Italia 2080: 13 milioni di persone in meno e un Paese sempre più vecchio

Settembre 01, 2026 568

Il nuovo report Istat fotografa un declino irreversibile. Anche nello scenario più favorevole la popolazione continuerà a diminuire e a invecchiare. Crollano le coppie con figli, boom di chi vive solo.

Un paese sempre meno popolato e sempre più vecchio. È questa, senza giri di parole, la fotografia dell'Italia scattata dall'Istat oggi, lunedì 31 agosto, nel nuovo report "Previsioni della popolazione residente, delle famiglie e delle forze lavoro".

I numeri sono netti e difficilmente controvertibili. Al 1° gennaio 2025 eravamo 58,9 milioni di residenti. Nel 2050 saremo 55 milioni. Nel 2080 saremo appena 45,8 milioni: oltre 13 milioni in meno rispetto a oggi. Un calo che, sottolinea l'Istituto, proseguirà "anche negli scenari più favorevoli".

Il Paese domani: più piccolo e più eterogeneo

Non è solo una questione di numeri. Come già indicato nelle precedenti previsioni, il futuro demografico restituisce l'immagine di un Paese più piccolo, più eterogeneo e con più differenze.

La certezza, per l'Istat, è una sola: l'invecchiamento. Nel 2080 l’Italia conterà oltre 13 milioni di residenti in meno con un costante invecchiamento che i flussi migratori non riusciranno a compensare. L'invecchiamento della popolazione si conferma "la prospettiva più certa".

Già entro il 2050 l'età media degli italiani supererà i 51 anni, rispetto ai 46,9 anni del 2025. Gli over 65 rappresenteranno il 34,5% del totale, fino a stabilizzarsi attorno al 36,8% nel 2080. Di contro, la popolazione in età lavorativa (15-64 anni) subirà un netto calo, passando dal 63,4% attuale al 55,3% nel 2050 e al 53,2% nel 2080.

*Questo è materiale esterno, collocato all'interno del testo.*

(** The store of a finished archive. *)
Record complete (store : A) : Prop := {
  cs_quiet : quiet store;
  cs_metadata : exists json md, contents store "metadata.json" = Some json /\ json_to_metadata json = Some md /\
    validate_format_version (am_format_version md) = Ok tt /\ decrypt_hmac_key md kek = Ok hmac_key /\
    verify_metadata_hmac_tag hmac_key md = Ok tt /\ archive_cipher md kek = Ok cipher /\
    am_stripe_sector_count md = stripe_sector_count m /\ am_compression md = comp;
  cs_mapping : exists bs hashes, contents store "stripe-mapping" = Some bs /\
    deserialize_stripe_mapping bs hmac_key cipher = Done (Ok hashes) /\ (forall i, hashes !! i = content_upto count i);
  cs_objects i : (i < count)%nat -> has_object i ->
    contents store (object_key (sha256_bytes (stripe_object i))) = Some (stripe_object i);
}.

Lemma archive_all_ok fuel a w : at_stripe 0 a w -> (count <= fuel)%nat ->
  exists a' w', archive_all fuel rounds n1 n2 (a, w) = Done (Ok tt, (a', w')) /\ complete (ar_store a').
Proof.
  intros St Hfuel. destruct (archive_stripes_ok fuel 0 a w St) as (a1 & w1 & E1 & St1); [lia..|].
  assert (drain_inflight fuel (a1, w1) = Done (Ok tt, (a1, w1))) as E2.
  { destruct fuel; cbn [drain_inflight]; by rewrite (st_fetching _ _ _ St1), (st_inflight _ _ _ St1). }
  destruct (mapping_written _ _ _ St1) as (bs & E3 & Hbs). destruct (metadata_opens _ _ _ St1) as (md & E4 & Hmd).
  destruct (Hjson md) as [json Ejson].
  destruct (put_object_prompt rounds "metadata.json" json (ar_store a1) Hrounds (st_quiet _ _ _ St1) eq_refl)
    as (st1 & E5 & Hq1 & Hc1).
  destruct (put_object_prompt rounds "stripe-mapping" bs st1 Hrounds Hq1 eq_refl) as (st2 & E6 & Hq2 & Hc2).
  eexists _, _. split.
  - unfold archive_all. rewrite (eff_bind_ok _ _ _ _ _ E1), (eff_bind_ok _ _ _ _ _ E2).
    unfold serialize_stripe_hashes at 1, put_metadata, put_stripe_mapping.
    erewrite eff_bind_ok. 2: { rewrite (st_hmac _ _ _ St1), (st_cipher _ _ _ St1), E3. done. }
    erewrite eff_bind_ok. 2: { rewrite E4. cbn [mbind result_bind]. rewrite Ejson. cbn [or_err]. unfold put_counted. rewrite E5. done. }
    unfold put_counted. cbn [ar_store ar_set_store]. rewrite E6. done.
  - cbn [ar_store ar_set_store]. constructor; try done.
    + exists json, md. rewrite Hc2, decide_False, Hc1, decide_True by done. split; [done|]. split; [by apply json_roundtrip|done].
    + exists bs, (ar_hashes a1). rewrite Hc2, decide_True by done. split_and!; [done|done|apply St1].
    + intros i Hi Hob. destruct (object_key_data (sha256_bytes (stripe_object i))) as [Hne1 Hne2].
      rewrite Hc2, decide_False, Hc1, decide_False by done. by apply (st_stored _ _ _ St1).
Qed.

(** *** Reading it back *)

Lemma complete_contents store store' : complete store -> quiet store' -> (forall n, contents store' n = contents store n) -> complete store'.
Proof.
  intros [Hq Hm Hs Ho] Hq' Hc. constructor; [done|..].
  - by rewrite Hc.
  - by rewrite Hc.
  - intros i. rewrite Hc. apply Ho.
Qed.

(** The source that the archive opens to. *)
Record opens_to (s : ArchiveStripeSource A) : Prop := {
  ot_store : complete (as_store s);
  ot_cipher : as_xts_cipher s = cipher;
  ot_hashes i : as_stripe_hashes s !! i = content_upto count i;
  ot_sectors : as_stripe_sector_count s = stripe_sector_count m;
  ot_comp : as_compression s = comp;
  ot_max : max_stripe_id s = foldr Nat.max 0%nat (map_to_list (as_stripe_hashes s)).*1;
  ot_finished : finished_requests s = [];
  ot_pending : pending_requests s = ∅;
}.

Lemma complete_opens store : complete store -> exists s, archive_source_new rounds store kek = Done (Ok s) /\ opens_to s.
Proof.
  intros Cs. destruct (cs_metadata _ Cs) as (json & md & Hm & Hj & Hv & Hh & Ht & Hc & Hs & Hcomp).
  destruct (cs_mapping _ Cs) as (bs & hashes & Hmap & Hd & Hhs).
  destruct (get_object_prompt rounds _ _ store Hrounds (cs_quiet _ Cs) Hm) as (st1 & E1 & Hq1 & Hc1).
  rewrite <- (Hc1 "stripe-mapping"%string) in Hmap.
  destruct (get_object_prompt rounds _ _ st1 Hrounds Hq1 Hmap) as (st2 & E2 & Hq2 & Hc2).
  unfold archive_source_new, as_fetch_metadata. rewrite E1. cbn [mbind result_bind]. rewrite Hj. cbn [or_err mbind result_bind].
  rewrite Hv. cbn [mbind result_bind try_]. rewrite Hh. cbn [try_]. rewrite Ht. cbn [try_]. rewrite Hc. cbn [try_].
  unfold fetch_stripe_hashes. rewrite E2, Hd. cbn [mbind outcome_bind try_]. eexists; split; [done|].
  constructor; try done. apply (complete_contents store); [done|done|]. intros n. cbn. by rewrite Hc2, Hc1.
Qed.

Lemma zero_stripe i : archived i = true -> is_zero_stripe (plain_stripe i) = true -> plain_stripe i = replicate size 0.
Proof.
  intros Hi Hz. symmetry. apply replicate_as_Forall. split; [by apply length_plain|]. rewrite Forall_forall. intros x Hx.
  apply Z.eqb_eq. unfold is_zero_stripe in Hz. rewrite forallb_forall in Hz. apply Hz. by apply list_elem_of_In.
Qed.

(** The object of a stripe is turned into the stripe. *)
Lemma finish_archived s i b w : opens_to s -> archived i = true -> length (read_buf w b) = size ->
  finish_stripe_fetch s i b (stripe_object i) (sha256_bytes (stripe_object i)) w = Done (Ok tt, write_buf w b (plain_stripe i)).
Proof.
  intros [Cs Hc Hh Hs Hcomp _ Hf Hp] Hi Hb. destruct (stripe_object_ok i Hi) as (x & _ & Hmod & _ & Hlx & Hdec & Hdc).
  unfold finish_stripe_fetch, verify_stripe_data. rewrite decide_True by done.
  assert (maybe_decrypt s (stripe_object i) i = Done (Ok x)) as ->.
  { unfold maybe_decrypt. rewrite Hc, Hs. destruct cipher; [|congruence]. rewrite decide_False by (rewrite Hlx; tauto). by rewrite Hdec. }
  assert (length (plain_stripe i) = length (read_buf w b)) as Hl by (rewrite Hb; by apply length_plain).
  cbn [mbind outcome_bind result_bind]. rewrite Hcomp, Hdc, decide_False by lia. by rewrite Hl, Nat.sub_diag, app_nil_r.
Qed.

Lemma archived_stripe_served s i b w : opens_to s -> (i < count)%nat -> length (read_buf w b) = size ->
  exists s1 w1 s2 w2, ss_request i b s w = Done (Ok tt, s1, w1) /\ ss_poll s1 w1 = Done ([(i, true)], s2, w2) /\
    read_buf w2 b = (if archived i then plain_stripe i else replicate size 0).
Proof.
  intros Ot Hi Hb. destruct (Ot) as [Cs Hc Hh Hs Hcomp _ Hf Hp]. cbn [ss_request ss_poll archive_source]. unfold archive_request.
  rewrite Hh. unfold content_upto. rewrite decide_True by done.
  assert (read_buf (fill_zero b w) b = replicate size 0) as Hfill by (unfold fill_zero; rewrite read_write_buf_eq, Hb; done).
  assert (exists s2, archive_poll (as_set s (as_store s) (finished_requests s ++ [(i, true)]) (pending_requests s)) (fill_zero b w) =
    Done ([(i, true)], s2, fill_zero b w)) as [s2 E2].
  { unfold archive_poll. cbn [as_store as_set]. destruct (prompt_idle_gets _ (cs_quiet _ Cs)) as (st & -> & _).
    eexists. cbn [for_each mbind outcome_bind finished_requests as_set]. by rewrite Hf. }
  destruct (archived i) eqn:Har; [|by do 4 eexists].
  destruct (is_zero_stripe (plain_stripe i)) eqn:Hz; [rewrite zero_stripe by done; by do 4 eexists|].
  destruct (prompt_get _ _ _ (cs_quiet _ Cs) (cs_objects _ Cs i Hi (conj Har Hz))) as (st & Eg & _).
  eexists _, w, _, (write_buf w b (plain_stripe i)). split; [done|]. rewrite read_write_buf_eq. split; [|done].
  unfold start_fetch_stripe. rewrite Hp, lookup_empty. unfold archive_poll. cbn [as_store as_set]. rewrite Eg.
  cbn [for_each archive_completion as_set pending_requests finished_requests]. rewrite lookup_insert_eq, Hf.
  cbn [finish_pending pending_stripes expected_sha256 fst snd].
  match goal with |- context [finish_stripe_fetch ?t] => change (finish_stripe_fetch t) with (finish_stripe_fetch s) end.
  rewrite (finish_archived s i b w Ot Har Hb). reflexivity.
Qed.

(** *** From the constructor on *)

Context (random : option (list Z) * option (list Z)) (encrypt' readonly : bool) (concurrency fuel : nat).
Context (bdev : SyncBlockDevice) (store : A) (w : World).
Context (Hrandom : (if encrypt' then c ← xts_random random.1 random.2; Ok (Some c) else Ok None) = Ok cipher).
Context (Hconc : (0 < concurrency)%nat) (Hfuel : (count <= fuel)%nat).
Context (Hfresh : fresh_world w) (Hfaults : w_faults w = []) (Hdisk : w_disks w !! path = Some (mkDisk data sy)).
Context (Hdev : sync_new path readonly w = Ok bdev) (Hquiet : quiet store).
#[local] Set Default Proof Using "All".

Lemma archiver_new_ok : exists a w1,
  archiver_new random (Some hmac_key) src bdev m store encrypt' comp kek concurrency w = Done (Ok a, w1) /\ at_stripe 0 a w1.
Proof.
  destruct (stripe_sectors_bound m Hwf) as (Hb & _ & Es). unfold archiver_new. rewrite Hrandom.
  destruct (new_pool_spec BUFFER_ALIGNMENT concurrency (Z.to_nat (stripe_sector_count m) * SECTOR_SIZE) w eq_refl Hfresh)
    as (p & w1 & -> & Hf & Wp & Hsz & Hfree & Hlp & Hd1 & Hf1). cbn [mbind outcome_bind].
  unfold sync_new in Hdev. rewrite Hdisk in Hdev. cbn [disk_data] in Hdev. case_match; [done|].
  apply Ok_inj in Hdev as <-. cbn [create_channel sync_device sync_path]. rewrite Hd1, Hdisk.
  do 2 eexists. split; [done|]. constructor; try done; cbn.
  - unfold dev_stripe_count. cbn [sector_count sync_device sync_sector_count]. change (Z.of_nat SECTOR_SIZE) with 512.
    change 512 with (Z.of_nat SECTOR_SIZE). rewrite Hcount. unfold stripe_count. lia.
  - by eexists.
  - constructor; cbn; try done; [congruence|congruence| |].
    + unfold has_available. apply negb_true_iff, bool_decide_eq_false. intros Ha.
      destruct (lookup_lt_is_Some_2 (in_use p) 0) as [u Hu]; [rewrite <- (pw_len _ _ Wp); lia|]. destruct u.
      * destruct (lookup_lt_is_Some_2 (pool_buffers p) 0) as [b Hpb]; [lia|]. apply (Hfree b). by exists 0%nat.
      * apply (pw_avail _ _ Wp) in Hu. rewrite Ha in Hu. by apply not_elem_of_nil in Hu.
    + intros b Hin. rewrite (Hsz b Hin). unfold SECTOR_SIZE. lia.
  - intros key. split; [set_solver|]. intros (i & Hi & _). lia.
  - intros i Hi. lia.
Qed.

(** The archive is written and opens. *)
Lemma archive_and_open : exists a w1 a' w' s,
  archiver_new random (Some hmac_key) src bdev m store encrypt' comp kek concurrency w = Done (Ok a, w1) /\
  archive_all fuel rounds n1 n2 (a, w1) = Done (Ok tt, (a', w')) /\
  archive_source_new rounds (ar_store a') kek = Done (Ok s) /\ opens_to s.
Proof.
  destruct archiver_new_ok as (a & w1 & E1 & St). destruct (archive_all_ok fuel a w1 St Hfuel) as (a' & w' & E2 & Cs).
  destruct (complete_opens _ Cs) as (s & E3 & Ot). by exists a, w1, a', w', s.
Qed.
End roundtrip.

(** What the round trip supposes. *)
Record archive_setup `{Hashing} `{Codecs} `{XtsAes} `{Aead} {S A : Type} `{StripeSource S} `{PromptStore A}
    (m : UbiMetadata) (path : nat) (data sy : list Z) (cipher : option XtsBlockCipher) (kek : KeyEncryptionCipher)
    (hmac_key : list Z) (comp : ArchiveCompressionAlgorithm) (src : S) (n1 n2 : list Z)
    (random : option (list Z) * option (list Z)) (encrypt' readonly : bool) (bdev : SyncBlockDevice) (store : A) (w : World)
  : Prop := {
  (* a device whose stripes with data are local and lie inside it *)
  su_wf : metadata_wf m;
  su_count : div_ceil (Z.of_nat (length data) / Z.of_nat SECTOR_SIZE) (stripe_sector_count m) = stripe_count m;
  su_whole i : archived m i = true -> ((i + 1) * Z.to_nat (stripe_size m) <= length data)%nat;
  su_local i : archived m i = true -> is_local m i = true;
  su_fresh : fresh_world w;
  su_faults : w_faults w = [];
  su_disk : w_disks w !! path = Some (mkDisk data sy);
  su_device : sync_new path readonly w = Ok bdev;
  su_source w' : ss_poll src w' = Done ([], src, w');
  su_store : quiet store;
  (* random bytes of the right length *)
  su_nonces : length n1 = GCM_NONCE_SIZE /\ length n2 = GCM_NONCE_SIZE;
  su_hmac_key : length hmac_key = 32%nat /\ hmac_key_accepted hmac_key = true;
  su_random : (if encrypt' then c ← xts_random random.1 random.2; Ok (Some c) else Ok None) = Ok cipher;
  su_cipher c : cipher = Some c -> length (xts_key1 c) = 32%nat /\ length (xts_key2 c) = 32%nat;
  (* the libraries encode what they are given, and SHA-256 tells the objects apart *)
  su_kek n d : length n = GCM_NONCE_SIZE -> exists e, encrypt_key_data kek n d = Ok e;
  su_json x : is_Some (json_of_metadata x);
  su_cbor x : hashes_u8 x -> is_Some (cbor_of_map x);
  su_file x : is_Some (cbor_of_file x);
  su_compress i : archived m i = true -> exists x, compress comp (plain_stripe m data i) = Done (Ok x);
  su_collision i j : (i < length (stripe_headers m))%nat -> (j < length (stripe_headers m))%nat ->
    has_object m data i -> has_object m data j ->
    sha256_bytes (stripe_object m data cipher comp i) = sha256_bytes (stripe_object m data cipher comp j) ->
    stripe_object m data cipher comp i = stripe_object m data cipher comp j;
}.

Il motore di questo spopolamento è un saldo naturale profondamente negativo. Le nascite, stabili a circa 355mila all’anno fino al 2030, scenderanno a 335mila nel 2050 per poi toccare quota 281mila nel 2080. Contestualmente, i decessi cresceranno dai 652mila del 2025 fino a un picco di 869mila nel 2058, con un divario massimo di -570mila unità nel 2059.

Non basterà l'immigrazione. Nonostante un saldo migratorio destinato a rimanere positivo, con una media stimata tra le 200mila e le 296mila unità annue, le entrate dall’estero non potranno colmare il deficit.

Addio alla famiglia tradizionale

A cambiare radicalmente sarà anche il tessuto sociale e familiare.

Entro il 2050 il numero delle coppie con figli crollerà dagli attuali 7,5 milioni (28,1% del totale) a 5,8 milioni (21,1%), venendo superato dalle coppie senza figli, che saliranno a 5,9 milioni (21,4%). Il sorpasso, secondo Istat, avverrà già nel 2047.

Esplode il fenomeno dell'isolamento abitativo: tra il 2025 e il 2050 le persone che vivono da sole aumenteranno del 16%, arrivando a 11,6 milioni. Un incremento che riguarderà principalmente la terza età, con gli over 75 soli che raggiungeranno i 4,7 milioni, di cui 3,4 milioni donne.

Il rapporto tra individui in età lavorativa e non (0-14 e 65 anni e più) passerà da circa tre a due a circa uno a uno nel 2050. Significa un lavoratore per ogni persona che non lavora.

Cosa significa? Meno giovani, meno lavoratori, più pensionati, più case vuote, più persone sole. È la sfida che l'Italia del 2080 dovrà affrontare già da oggi.